**Given information:**
Definition digit_val (c : ascii) : Z := Z.of_nat (nat_of_ascii c) - 48.

Fixpoint lstrip (s : list ascii) : list ascii :=
  match s with
  | c :: rest => if isspace c then lstrip rest else s
  | [] => []
  end.

Definition strip (s : list ascii) : list ascii :=
  rev (lstrip (rev (lstrip s))).

(** An optional sign: [true] for a minus. *)
Definition read_sign (s : list ascii) : bool * list ascii :=
  match s with
  | "-"%char :: rest => (true, rest)
  | "+"%char :: rest => (false, rest)
  | _ => (false, s)
  end.

(** The rest of a digit part [digit (["_"] digit)*], after its first digit:
    the digits read (most significant first, [acc] holding those read so
    far, reversed) and what follows them. An underscore is read only
    between two digits. *)
Fixpoint read_digits_from (acc : list Z) (s : list ascii) : list Z * list ascii :=
  match s with
  | c :: rest =>
      if isdigit c then read_digits_from (digit_val c :: acc) rest
      else match c, rest with
           | "_"%char, d :: rest' =>
               if isdigit d then read_digits_from (digit_val d :: acc) rest'
               else (rev acc, s)
           | _, _ => (rev acc, s)
           end
  | [] => (rev acc, [])
  end.

(** A digit part at the head of [s], or [None] when [s] does not start
    with a digit. *)
Definition read_digits (s : list ascii) : option (list Z * list ascii) :=
  match s with
  | c :: rest =>
      if isdigit c then Some (read_digits_from [digit_val c] rest) else None
  | [] => None
  end.
(** The chain of builder calls of an operation whose checks passed. *)
Definition built_query (op : Operation) : Query :=
  match op with
  | OpRead t columns filters limit order_by ascending =>
      [CTable t; CSelect columns]
        ++ map eq_call (filter_items filters)
        ++ match order_by with
           | Some column =>
               if truthy (VStr column) then [COrder column ascending] else []
           | None => []
           end
        ++ (if truthy limit then [CLimit limit] else [])
  | OpCreate t records => [CTable t; CInsert records]
  | OpUpdate t updates filters =>
      [CTable t; CUpdate updates] ++ map eq_call (filter_items filters)
  | OpDelete t filters =>
      [CTable t; CDelete] ++ map eq_call (filter_items filters)
  end%list.

(** What the operation makes of the outcome of its one [execute]. *)
Definition finish (op : Operation) (o : ExecOutcome) : Result Returns :=
  match o with
  | Raised original =>
      Raise (execution_failure (op_name op) (name_text (op_table op)) original)
  | Returned response_data =>
      match op with
      | OpRead _ _ _ _ _ _ =>
          match response_data with
          | Some _ => Ok (Rows response_data)
          | None => Raise (TypeError "object of type 'NoneType' has no len()")
          end
      | OpCreate _ _ =>
          Ok (Envelope (wrap response_data "Created" "No records were created"))
      | OpUpdate _ _ _ =>
          Ok (Envelope (wrap response_data "Updated" "No records were updated"))
      | OpDelete _ _ =>
          Ok (Envelope (wrap response_data "Deleted" "No records were deleted"))
      end
  end.

(** The message of the envelope when no row came back. *)
Definition nothing_done (op : Operation) : string :=
  match op with
  | OpRead _ _ _ _ _ _ => ""
  | OpCreate _ _ => "No records were created"
  | OpUpdate _ _ _ => "No records were updated"
  | OpDelete _ _ => "No records were deleted"
  end.

(** ** server.py: the tools

    Each tool fetches [db_ops] from the context, calls the operation of the
    same name and filters what it raises: [ValidationError] and
    [QueryExecutionError] are logged and re-raised, any other exception is
    replaced by a [QueryExecutionError] built from the table name and the
    name of the operation.  The tools carry the prefix [mcp_] here, the
    names without it being those of [DatabaseOperations]. *)

(** [str(e)] *)
Definition exn_str (e : PyExn) : string :=
  match e with
  | ValidationError m _ => m
  | QueryExecutionError m _ _ _ => m
  | TypeError m => m
  | AttributeError m => m
  end.

(** [QueryExecutionError(f"Unexpected error: {str(e)}", table_name, op)];
    no details are passed, so [details or {}] stores the empty mapping.
    The operations raise a built-in exception only after the table name has
    passed [validate_table_name] ([builtin_error_after_validation]), so the
    [table_name] attribute is the text of a [str]. *)
Definition unexpected_error (table_name : PyValue) (operation : string)
           (e : PyExn) : PyExn :=
  QueryExecutionError ("Unexpected error: " ++ exn_str e)
                      (name_text table_name) operation [].

(** The two [except] clauses of a tool. *)
Definition tool_guard {A} (table_name : PyValue) (operation : string)
           (body : M A) : M A :=
  try_except body
    (fun e =>
       match e with
       | ValidationError _ _ | QueryExecutionError _ _ _ _ => raise e
       | _ => raise (unexpected_error table_name operation e)
       end).

Definition mcp_read_table_rows (table_name : PyValue) (columns : string)
           (filters : PyValue) (limit : PyValue) (order_by : option string)
           (ascending : bool) : M (option TableData) :=
  tool_guard table_name "read"
    (read_table_rows table_name columns filters limit order_by ascending).

Definition mcp_create_table_records (table_name records : PyValue)
  : M OperationResponse :=
  tool_guard table_name "create" (create_table_records table_name records).

Definition mcp_update_table_records (table_name updates filters : PyValue)
  : M OperationResponse :=
  tool_guard table_name "update"
    (update_table_records table_name updates filters).

Definition mcp_delete_table_records (table_name filters : PyValue)
  : M OperationResponse :=
  tool_guard table_name "delete" (delete_table_records table_name filters).

(** The four tools as one interface, like [run]. *)
Definition run_tool (op : Operation) : M Returns :=
  match op with
  | OpRead t columns filters limit order_by ascending =>
      rows <- mcp_read_table_rows t columns filters limit order_by ascending ;;
      ret (Rows rows)
  | OpCreate t records =>
      r <- mcp_create_table_records t records ;; ret (Envelope r)
  | OpUpdate t updates filters =>
      r <- mcp_update_table_records t updates filters ;; ret (Envelope r)
  | OpDelete t filters =>
      r <- mcp_delete_table_records t filters ;; ret (Envelope r)
  end.

(** The result of [read_table_rows] as a result of [run]. *)
Definition as_rows (r : Result (option TableData)) : Result Returns :=
  match r with
  | Ok rows => Ok (Rows rows)
  | Raise e => Raise e
  end.

(** [isinstance(e, (ValidationError, QueryExecutionError))] *)
Definition is_domain_error (e : PyExn) : bool :=
  match e with
  | ValidationError _ _ | QueryExecutionError _ _ _ _ => true
  | _ => false
  end.

(** A store that answers every query with a response whose [data] is
    [None]. *)
Definition null_data_store (q : Query) (n : nat) : ExecOutcome * nat :=
  (Returned None, S n).

(** A store that answers with two rows. *)
Definition two_row_store (q : Query) (n : nat) : ExecOutcome * nat :=
  (Returned (Some [[("id", VInt 1)]; [("id", VInt 2)]]), S n).

(** Invocations used to exercise the model. *)
Definition sample_filters : PyValue := VDict [("active", VBool true)].
Definition sample_updates : PyValue := VDict [("name", VStr "X")].
Definition sample_records : PyValue :=
  VList [VDict [("name", VStr "John")]; VDict [("name", VStr "Jane")]].
Definition sample_read : Operation :=
  OpRead (VStr "users") "id,name" sample_filters (VInt 10)
         (Some "created_at") false.

(** ** Vocabulary of the statements *)

(** The fixed messages of the validation errors. *)
Definition table_name_message : string := "Table name cannot be empty".
Definition limit_message : string := "Limit must be a positive integer".
Definition empty_filters_message : string :=
  "Filters dictionary cannot be empty".
Definition empty_records_message : string := "Records cannot be empty".

(** The filters argument of an operation; [create] has none. *)
Definition op_filters (op : Operation) : PyValue :=
  match op with
  | OpRead _ _ filters _ _ _ => filters
  | OpCreate _ _ => VNone
  | OpUpdate _ _ filters => filters
  | OpDelete _ filters => filters
  end.

(** The result of a mutating operation as a result of [run]. *)
Definition enveloped (r : Result OperationResponse) : Result Returns :=
  match r with
  | Ok a => Ok (Envelope a)
  | Raise e => Raise e
  end.

(** An envelope says "success" exactly when it holds at least one row. *)
Definition success_iff_rows (resp : OperationResponse) : Prop :=
  status resp = "success"
  <-> exists rows, data resp = Some rows /\ rows <> [].

(** The envelope of a mutating operation that no row came back from. *)
Definition no_rows_envelope (none : string) : OperationResponse :=
  {| data := Some []; count := 0; status := "error"; message := Some none |}.

(** * Properties *)

(** ** Whitespace trimming *)

Lemma rstrip_empty (s : string) :
  rstrip s = EmptyString <-> all_space s = true.
Proof.
  induction s as [|c s IH]; simpl.
  - split; reflexivity.
  - destruct (rstrip s) eqn:R.
    + destruct (is_space c); simpl.
      * now rewrite <- IH.
      * split; discriminate.
    + split; [discriminate|].
      intros H. apply andb_true_iff in H as [_ Hs].
      apply IH in Hs. discriminate.
Qed.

**Task objective:** Only the lines from the start of the material through the line containing "with a digit. *)" belong in the answer, each copied exactly.

**Finished exercise:**
Definition digit_val (c : ascii) : Z := Z.of_nat (nat_of_ascii c) - 48.

Fixpoint lstrip (s : list ascii) : list ascii :=
  match s with
  | c :: rest => if isspace c then lstrip rest else s
  | [] => []
  end.

Definition strip (s : list ascii) : list ascii :=
  rev (lstrip (rev (lstrip s))).

(** An optional sign: [true] for a minus. *)
Definition read_sign (s : list ascii) : bool * list ascii :=
  match s with
  | "-"%char :: rest => (true, rest)
  | "+"%char :: rest => (false, rest)
  | _ => (false, s)
  end.

(** The rest of a digit part [digit (["_"] digit)*], after its first digit:
    the digits read (most significant first, [acc] holding those read so
    far, reversed) and what follows them. An underscore is read only
    between two digits. *)
Fixpoint read_digits_from (acc : list Z) (s : list ascii) : list Z * list ascii :=
  match s with
  | c :: rest =>
      if isdigit c then read_digits_from (digit_val c :: acc) rest
      else match c, rest with
           | "_"%char, d :: rest' =>
               if isdigit d then read_digits_from (digit_val d :: acc) rest'
               else (rev acc, s)
           | _, _ => (rev acc, s)
           end
  | [] => (rev acc, [])
  end.

(** A digit part at the head of [s], or [None] when [s] does not start
    with a digit. *)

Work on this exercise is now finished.